The public relations field is not one of the easier fields to get into. The jobs available are limited and only the best of the best are asked to join the better public relations firms. Thats why anything that a person can do to set themselves a part is important, and if there is any way possible to make the job easier of reviewing you for an opening you make it.
Showing off that you can coherently design a working website that at the same time shows off your works can add a big boost to your portfolio. You show some design skills, you show that you know the time and effort it can take to make a website, and your making it easier for potential employers to locate you and your works.
The process of designing a website is comparable to NASA's first mission to land a man on the moon. Dreamweaver was a pleasant surprise though because it worked the way it was supposed to (a majority of the time) and the design screen must make the life of a website designer much easier. The coding part might as well been in another language. Even the slightest mis step in coding can cause an hours worth of back tracking and trying to figure out what went wrong. Trying to keep some form of continuity was also a challenge at times. Getting the header and footer to be the same on each page was the hardest part. The length and spacing was never the same, and somewhere during other editing of coding some coding for the footer was deleted and had to be re created.
Not every problem was impossible to solve. Sometimes all it took was a little copy and pasting work and everything lined up nicely. Tedious is probably the best word that describes building a website. Making a simple piece of a written Word document show up was even a bit difficult in its own way. You had to create a pdf file and a jpeg all just to show off one simple Word piece.

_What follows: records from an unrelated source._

(* ===== verification/Balance.v ===== *)
(** * Compiling exchanges into signed-flow balances

    Models the balance compilation of [bin/snapshot_builder.rs] with the records
    of [compiled_graph.rs]: the reference ports of the processes, the check of
    the quantitative references, and [compile_signed_flow_balances], which
    turns every residual exchange into one provider decision and, where it is
    resolved, into technosphere edges. *)

From S2P Require Import Prelude F64 SignedFlow Text Location ProviderLink Lineage.

Local Open Scope Z_scope.

(** ** Records *)

Record FlowLinkIdentity := mk_flow { fl_flow_id : Uuid; fl_flow_version : string }.
#[export] Instance FlowLinkIdentity_eq_dec : EqDecision FlowLinkIdentity.
Proof. solve_decision. Defined.
#[export] Instance FlowLinkIdentity_countable : Countable FlowLinkIdentity.
Proof.
  apply (inj_countable' (fun f => (fl_flow_id f, fl_flow_version f)) (fun f => mk_flow f.1 f.2)). by intros [].
Defined.

Inductive CompiledFlowSpace := Technosphere | Biosphere | Reporting.
#[export] Instance CompiledFlowSpace_eq_dec : EqDecision CompiledFlowSpace.
Proof. solve_decision. Defined.

Inductive CompiledSourceFlowType := SourceProduct | SourceWaste | SourceElementary | SourceOther.

Definition flow_space_for_source_type (t : CompiledSourceFlowType) : CompiledFlowSpace :=
  match t with
  | SourceProduct | SourceWaste => Technosphere
  | SourceElementary => Biosphere
  | SourceOther => Reporting
  end.

Inductive ScopeProcessPartition := Public | Private.
Inductive CompiledEdgePartition := PublicToPublic | PublicToPrivate | PrivateToPublic | PrivateToPrivate.

Definition from_partitions (provider consumer : ScopeProcessPartition) : CompiledEdgePartition :=
  match provider, consumer with
  | Public, Public => PublicToPublic
  | Public, Private => PublicToPrivate
  | Private, Public => PrivateToPublic
  | Private, Private => PrivateToPrivate
  end.

Record CompiledProcess := {
  cp_meta : ProcessMeta;
  cp_partition : ScopeProcessPartition;
}.

Record ReferencePortCandidate := {
  rp_flow_id : Uuid;
  rp_flow_version : string;
  rp_process_idx : Z;
  rp_internal_id : option string;
  rp_coefficient : f64;
  rp_raw_direction : ExchangeDirection;
  rp_raw_amount : f64;
  rp_signed_raw_coefficient : f64;
  rp_allocation_state : AllocationFractionState;
}.

Abbreviation ReferencePortMap := (gmap FlowLinkIdentity (list ReferencePortCandidate)).

Inductive CompiledProviderOutputAllocationState := OutputUnknown | OutputPresent | OutputMissing | OutputInvalid.

Inductive CompiledProviderCandidateEligibility :=
| EligibilityUnknown
| AcceptedReferenceOutput
| RejectedNonReferenceOutput
| AcceptedOppositeSignReference
| RejectedSameSignReference.

Record CompiledProviderCandidate := {
  cand_provider_idx : Z;
  cand_meta : ProcessMeta;
  cand_internal_id : option string;
  cand_is_reference : bool;
  cand_normalized_amount : option f64;
  cand_allocation_state : CompiledProviderOutputAllocationState;
  cand_eligibility : CompiledProviderCandidateEligibility;
  cand_reference_coefficient : option f64;
  cand_relationships : list CompiledProviderLineageRelationship;
  cand_rejection : option CompiledProviderLineageRejectionReason;
}.

Inductive CompiledProviderDecisionKind := KindUniqueProvider | MultiResolved | MultiUnresolved | NoProvider.
#[export] Instance CompiledProviderDecisionKind_eq_dec : EqDecision CompiledProviderDecisionKind.
Proof. solve_decision. Defined.

(** The tuple the decision branches evaluate to. *)
Record ProviderChoice := mk_choice {
  ch_kind : CompiledProviderDecisionKind;
  ch_strategy : option CompiledProviderResolutionStrategy;
  ch_failure : option CompiledProviderFailureReason;
  ch_used_equal_fallback : bool;
  ch_volume_fallback : Z;
  ch_tier : option CompiledProviderGeographyTier;
  ch_allocations : list (Z * f64);
}.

The other major benefit of having a website to show employers is the ability to have all of your work in one place. Social media work like a professional Twitter or Facebook page cannot be shown in a traditional manner. You can't show up to a job interview with nothing but screenshots of your work in a traditional portfolio.
The website also shows that you have an understanding that most things are connected. It gives off the appearance that you know how important it is to have Twitter account, Facebook account etc.., and that it is important that all of these accounts interact together. When the accounts all interact the better chance you have of a message being received and understood successfully.
The key factor in this entire project was the ability to show you can be organized and thorough. All the files and documents needed to be uploaded and put into the exact right place or they simply wouldn't upload or open correctly. It was worth it in the end though because it is special to be able to go into an interview and know that you've got this professional looking site in your back pocket.